**Task goal:**
Would you please return the lines of the material that contain the word "DefaultPollRingDepth"?

**Exercise material:**
....................

(* ===== verification/PollRing.v ===== *)
(** * The polling ring buffer (src/src/server/pollring.cpp, pollring.h)

  [RingElt] and [PollRing] as in pollring.h: a vector managed as a circular
  buffer by [insert_elt], [nb_elt] and [max_elt].  A pointer of [RingElt] is an
  option; the CORBA [Any] of a command result and the elements of an attribute
  value are parameters, since omniORB and the IDL are not part of the
  repository.  [contents] is the abstract view, the stored records from the
  newest to the oldest, and [ring_put_contents] the refinement: an insertion is
  "push in front and keep at most [max_elt]". *)
From S2P Require Import Prelude.
Local Open Scope Z_scope.

(** [DefaultPollRingDepth] of tango_const.h. *)
Definition DefaultPollRingDepth : Z := 10.

(** ** Data *)

Inductive AttrQuality :=
  ATTR_VALID | ATTR_INVALID | ATTR_ALARM | ATTR_CHANGING | ATTR_WARNING.
#[export] Instance AttrQuality_eq_dec : EqDecision AttrQuality.
Proof. solve_decision. Defined.

(** The discriminator of the IDL union [AttrValUnion]. *)
Inductive AttributeDataType :=
  | ATT_BOOL | ATT_SHORT | ATT_LONG | ATT_LONG64 | ATT_FLOAT | ATT_DOUBLE
  | ATT_UCHAR | ATT_USHORT | ATT_ULONG | ATT_ULONG64 | ATT_STRING | ATT_STATE
  | DEVICE_STATE | ATT_ENCODED | ATT_NO_DATA.
#[export] Instance AttributeDataType_eq_dec : EqDecision AttributeDataType.
Proof. solve_decision. Defined.

Record AttributeDim := mkDim { dim_x : Z; dim_y : Z }.
#[export] Instance AttributeDim_eq_dec : EqDecision AttributeDim.
Proof. solve_decision. Defined.

Record TimeVal := mkTimeVal { tv_sec : Z; tv_usec : Z; tv_nsec : Z }.

Section Ring.
Context {Any Elt : Type}.

(** The union: its discriminator and the sequence it holds. *)
Record AttrValUnion := mkUnion { union_d : AttributeDataType; union_seq : list Elt }.

(** The fields of [AttributeValue_3/_4/_5] the server code reads. *)
Record AttributeValue := mkAV {
  av_value : AttrValUnion;
  av_quality : AttrQuality;
  av_time : TimeVal;
  av_r_dim : AttributeDim;
  av_w_dim : AttributeDim;
  av_err_list : DevErrorList;
}.

Record RingElt := mkElt {
  cmd_result : option Any;
  attr_value : option (list AttributeValue);
  attr_value_3 : option (list AttributeValue);
  attr_value_4 : option (list AttributeValue);
  attr_value_5 : option (list AttributeValue);
  except : option DevErrorList;
  when : Z;
}.

Definition RingElt_new : RingElt := mkElt None None None None None None 0.

Record PollRing := mkRing {
  ring : list RingElt;
  insert_elt : Z;
  nb_elt : Z;
  max_elt : Z;
}.

Definition PollRing_new (max_size : Z) : PollRing :=
  mkRing (replicate (Z.to_nat max_size) RingElt_new) 0 0 max_size.
Definition PollRing_default : PollRing := PollRing_new DefaultPollRingDepth.

(** ** Insertion *)

Definition inc_indexes (r : PollRing) : PollRing :=
  let i := insert_elt r + 1 in
  let i := if i =? max_elt r then 0 else i in
  let nb := if negb (nb_elt r =? max_elt r) then nb_elt r + 1 else nb_elt r in
  mkRing (ring r) i nb (max_elt r).

(** Every insertion updates the slot [ring[insert_elt]] and then the indexes. *)
Definition ring_put (f : RingElt → RingElt) (r : PollRing) : outcome PollRing :=
  slot ← vget (ring r) (insert_elt r);
  ring' ← vset (ring r) (insert_elt r) (f slot);
  Ok (inc_indexes (mkRing ring' (insert_elt r) (nb_elt r) (max_elt r))).

Definition put_cmd (any_ptr : Any) (t : Z) (e : RingElt) : RingElt :=
  mkElt (Some any_ptr) (attr_value e) (attr_value_3 e) (attr_value_4 e)
    (attr_value_5 e) None t.
Definition insert_data_cmd (any_ptr : Any) (t : Z) : PollRing → outcome PollRing :=
  ring_put (put_cmd any_ptr t).

Definition put_attr (v : list AttributeValue) (t : Z) (e : RingElt) : RingElt :=
  mkElt (cmd_result e) (Some v) (attr_value_3 e) (attr_value_4 e)
    (attr_value_5 e) None t.
Definition insert_data_attr (v : list AttributeValue) (t : Z) : PollRing → outcome PollRing :=
  ring_put (put_attr v t).

Definition put_attr_3 (v : list AttributeValue) (t : Z) (e : RingElt) : RingElt :=
  mkElt (cmd_result e) (attr_value e) (Some v) (attr_value_4 e)
    (attr_value_5 e) None t.
Definition insert_data_attr_3 (v : list AttributeValue) (t : Z) : PollRing → outcome PollRing :=
  ring_put (put_attr_3 v t).

Definition put_attr_4 (v : list AttributeValue) (t : Z) (e : RingElt) : RingElt :=
  mkElt (cmd_result e) (attr_value e) (attr_value_3 e) (Some v)
    (attr_value_5 e) None t.
Definition insert_data_attr_4 (v : list AttributeValue) (t : Z) : PollRing → outcome PollRing :=
  ring_put (put_attr_4 v t).

Definition put_attr_5 (v : list AttributeValue) (t : Z) (e : RingElt) : RingElt :=
  mkElt (cmd_result e) (attr_value e) (attr_value_3 e) (attr_value_4 e)
    (Some v) None t.
Definition insert_data_attr_5 (v : list AttributeValue) (t : Z) : PollRing → outcome PollRing :=
  ring_put (put_attr_5 v t).

(** [insert_except] frees [attr_value] and [cmd_result], not the values of IDL
    3, 4 and 5. *)
Definition put_except (ex : DevErrorList) (t : Z) (e : RingElt) : RingElt :=
  mkElt None None (attr_value_3 e) (attr_value_4 e) (attr_value_5 e) (Some ex) t.
Definition insert_except (ex : DevErrorList) (t : Z) : PollRing → outcome PollRing :=
  ring_put (put_except ex t).

(** ** Reading *)

Definition is_empty (r : PollRing) : bool := nb_elt r =? 0.
Definition get_nb_elt (r : PollRing) : Z := nb_elt r.

(** The slot before [insert_elt], going round at 0. *)
Definition last_index (r : PollRing) : Z :=
  if insert_elt r =? 0 then max_elt r - 1 else insert_elt r - 1.
Definition last_elt (r : PollRing) : outcome RingElt := vget (ring r) (last_index r).

Definition get_last_insert_date (r : PollRing) : outcome Z := when <$> last_elt r.

Definition is_last_an_error (r : PollRing) : outcome bool :=
  e ← last_elt r; Ok (bool_decide (is_Some (except e))).
Definition is_last_cmd_an_error (r : PollRing) : outcome bool := is_last_an_error r.

(** The value whose [err_list] is looked at: the first non-null of the IDL 3, 4
    and 5 pointers. *)
Definition attr_err_list (e : RingElt) : outcome DevErrorList :=
  l ← match attr_value_3 e, attr_value_4 e with
      | Some v3, _ => Ok v3
      | None, Some v4 => Ok v4
      | None, None => deref (attr_value_5 e)
      end;
  av_err_list <$> vget l 0.

Definition is_last_attr_an_error (r : PollRing) : outcome bool :=
  e ← last_elt r;
  match except e with
  | Some _ => Ok true
  | None =>
      errs ← attr_err_list e;
      Ok (negb (Z.of_nat (length errs) =? 0))
  end.

Definition get_last_except (r : PollRing) : outcome (option DevErrorList) :=
  except <$> last_elt r.

Definition get_last_attr_error (r : PollRing) : outcome DevErrorList :=
  e ← last_elt r; attr_err_list e.

Definition get_last_cmd_result (r : PollRing) : outcome Any :=
  e ← last_elt r;
  match except e with
  | None => deref (cmd_result e)
  | Some errs => Exc (DevFailed errs)
  end.

Definition get_last_value (sel : RingElt → option (list AttributeValue))
    (r : PollRing) : outcome AttributeValue :=
  e ← last_elt r;
  match except e with
  | None => l ← deref (sel e); vget l 0
  | Some errs => Exc (DevFailed errs)
  end.
Definition get_last_attr_value := get_last_value attr_value.
Definition get_last_attr_value_3 := get_last_value attr_value_3.
Definition get_last_attr_value_4 := get_last_value attr_value_4.
Definition get_last_attr_value_5 := get_last_value attr_value_5.

(** The loop of [get_delta_t]: [k] differences, walking both indexes down. *)
Fixpoint delta_loop (r : PollRing) (k : nat) (read_index prev_read : Z)
    (res : list Z) : outcome (list Z) :=
  match k with
  | O => Ok res
  | S k =>
      t_ref ← when <$> vget (ring r) read_index;
      t_prev ← when <$> vget (ring r) prev_read;
      let prev := prev_read - 1 in
      let prev := if prev <? 0 then max_elt r - 1 else prev in
      let read := read_index - 1 in
      let read := if read <? 0 then max_elt r - 1 else read in
      delta_loop r k read prev (res ++ [t_ref - t_prev])
  end.

(** The buffer starting point: the two newest records. *)
Definition delta_start (r : PollRing) : Z * Z :=
  if insert_elt r =? 0 then (max_elt r - 1, max_elt r - 1 - 1)
  else let read := insert_elt r - 1 in
       (read, if read =? 0 then max_elt r - 1 else read - 1).

Definition get_delta_t (nb : Z) (r : PollRing) : outcome (list Z) :=
  if nb_elt r <? 2 then
    throw_exception "API_PollRingBufferEmpty"
      "Not enough data stored yet in polling ring buffer" "PollRing::get_delta_t"
  else
    let '(read_index, prev_read) := delta_start r in
    let nb := if nb_elt r <=? nb then nb_elt r - 1 else nb in
    delta_loop r (Z.to_nat nb) read_index prev_read [].

(** The start and the step of the index with which the histories walk the ring. *)
Definition hist_start (r : PollRing) : Z :=
  (if insert_elt r =? 0 then max_elt r else insert_elt r) - 1.
Definition hist_next (r : PollRing) (index : Z) : Z :=
  (if index =? 0 then max_elt r else index) - 1.

(** The [n] records a history reads, in the order it reads them. *)
Fixpoint hist_walk (r : PollRing) (n : nat) (index : Z) : outcome (list RingElt) :=
  match n with
  | O => Ok []
  | S n =>
      e ← vget (ring r) index;
      es ← hist_walk r n (hist_next r index);
      Ok (e :: es)
  end.

End Ring.
Arguments AttrValUnion : clear implicits.
Arguments AttributeValue : clear implicits.
Arguments RingElt : clear implicits.
Arguments PollRing : clear implicits.

(** ** Well-formed rings and their contents *)

Section RingTheory.
Context {Any Elt : Type}.
Implicit Types (r : PollRing Any Elt) (e : RingElt Any Elt).

Record ring_wf r : Prop := {
  wf_len : Z.of_nat (length (ring r)) = max_elt r;
  wf_max : 0 < max_elt r;
  wf_ins : 0 <= insert_elt r < max_elt r;
  wf_nb : 0 <= nb_elt r <= max_elt r;
}.

(** The slot of the [k]-th newest record. *)
Definition slot_index r (k : nat) : Z :=
  (insert_elt r - 1 - Z.of_nat k) mod max_elt r.

Definition ring_at r (i : Z) : RingElt Any Elt :=
  default RingElt_new (ring r !! Z.to_nat i).

(** The stored records, the newest first. *)
Definition contents r : list (RingElt Any Elt) :=
  (λ k, ring_at r (slot_index r k)) <$> seq 0 (Z.to_nat (nb_elt r)).

Lemma contents_length r : length (contents r) = Z.to_nat (nb_elt r).
Proof. unfold contents. by rewrite length_fmap, length_seq. Qed.

Lemma contents_lookup r k :
  (k < Z.to_nat (nb_elt r))%nat → contents r !! k = Some (ring_at r (slot_index r k)).
Proof.
  intros H. unfold contents. rewrite list_lookup_fmap.
  by rewrite lookup_seq_lt by done.
Qed.

Lemma ring_wf_new max_size : 0 < max_size → ring_wf (PollRing_new max_size).
Proof. intros ?. split; simpl; rewrite ?length_replicate; lia. Qed.

Lemma contents_new max_size : contents (PollRing_new max_size) = [].
Proof. done. Qed.

Lemma vget_ring_at r i : ring_wf r → 0 <= i < max_elt r → vget (ring r) i = Ok (ring_at r i).
Proof.
  intros [? ? ? ?] Hi. destruct (lookup_lt_is_Some_2 (ring r) (Z.to_nat i)) as [x Hx]; [lia|].
  apply vget_Ok. unfold ring_at. rewrite Hx. split; [lia|done].
Qed.

Lemma slot_index_range r k : ring_wf r → 0 <= slot_index r k < max_elt r.
Proof. intros [? ? ? ?]. apply Z.mod_pos_bound. lia. Qed.

Lemma mod_small_neg a m : - m <= a < 0 → a mod m = a + m.
Proof.
  intros H. rewrite <- (Z_mod_plus_full a 1 m), Z.mod_small; lia.
Qed.

Lemma slot_index_0 r : ring_wf r → slot_index r 0 = last_index r.
Proof.
  intros [? ? ? ?]. unfold slot_index, last_index.
  case_if; [rewrite mod_small_neg by lia; lia|].
  rewrite Z.mod_small; lia.
Qed.

Lemma hist_start_slot r : ring_wf r → hist_start r = slot_index r 0.
Proof. intros. rewrite slot_index_0 by done. unfold hist_start, last_index. by case_if. Qed.

Lemma slot_index_S r k :
  ring_wf r → hist_next r (slot_index r k) = slot_index r (S k).
Proof.
  intros Hwf. pose proof (slot_index_range r k Hwf) as Hr. unfold hist_next.
  replace (slot_index r (S k)) with ((slot_index r k - 1) mod max_elt r).
  - destruct Hwf. case_if; [rewrite mod_small_neg by lia; lia|rewrite Z.mod_small; lia].
  - unfold slot_index. rewrite Zminus_mod_idemp_l. f_equal. lia.
Qed.

Lemma last_elt_contents r : ring_wf r → last_elt r = Ok (ring_at r (slot_index r 0)).
Proof.
  intros Hwf. unfold last_elt. rewrite <- slot_index_0 by done.
  apply vget_ring_at; [done|by apply slot_index_range].
Qed.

....................

**Exercise solution:**
(** [DefaultPollRingDepth] of tango_const.h. *)
Definition DefaultPollRingDepth : Z := 10.
Definition PollRing_default : PollRing := PollRing_new DefaultPollRingDepth.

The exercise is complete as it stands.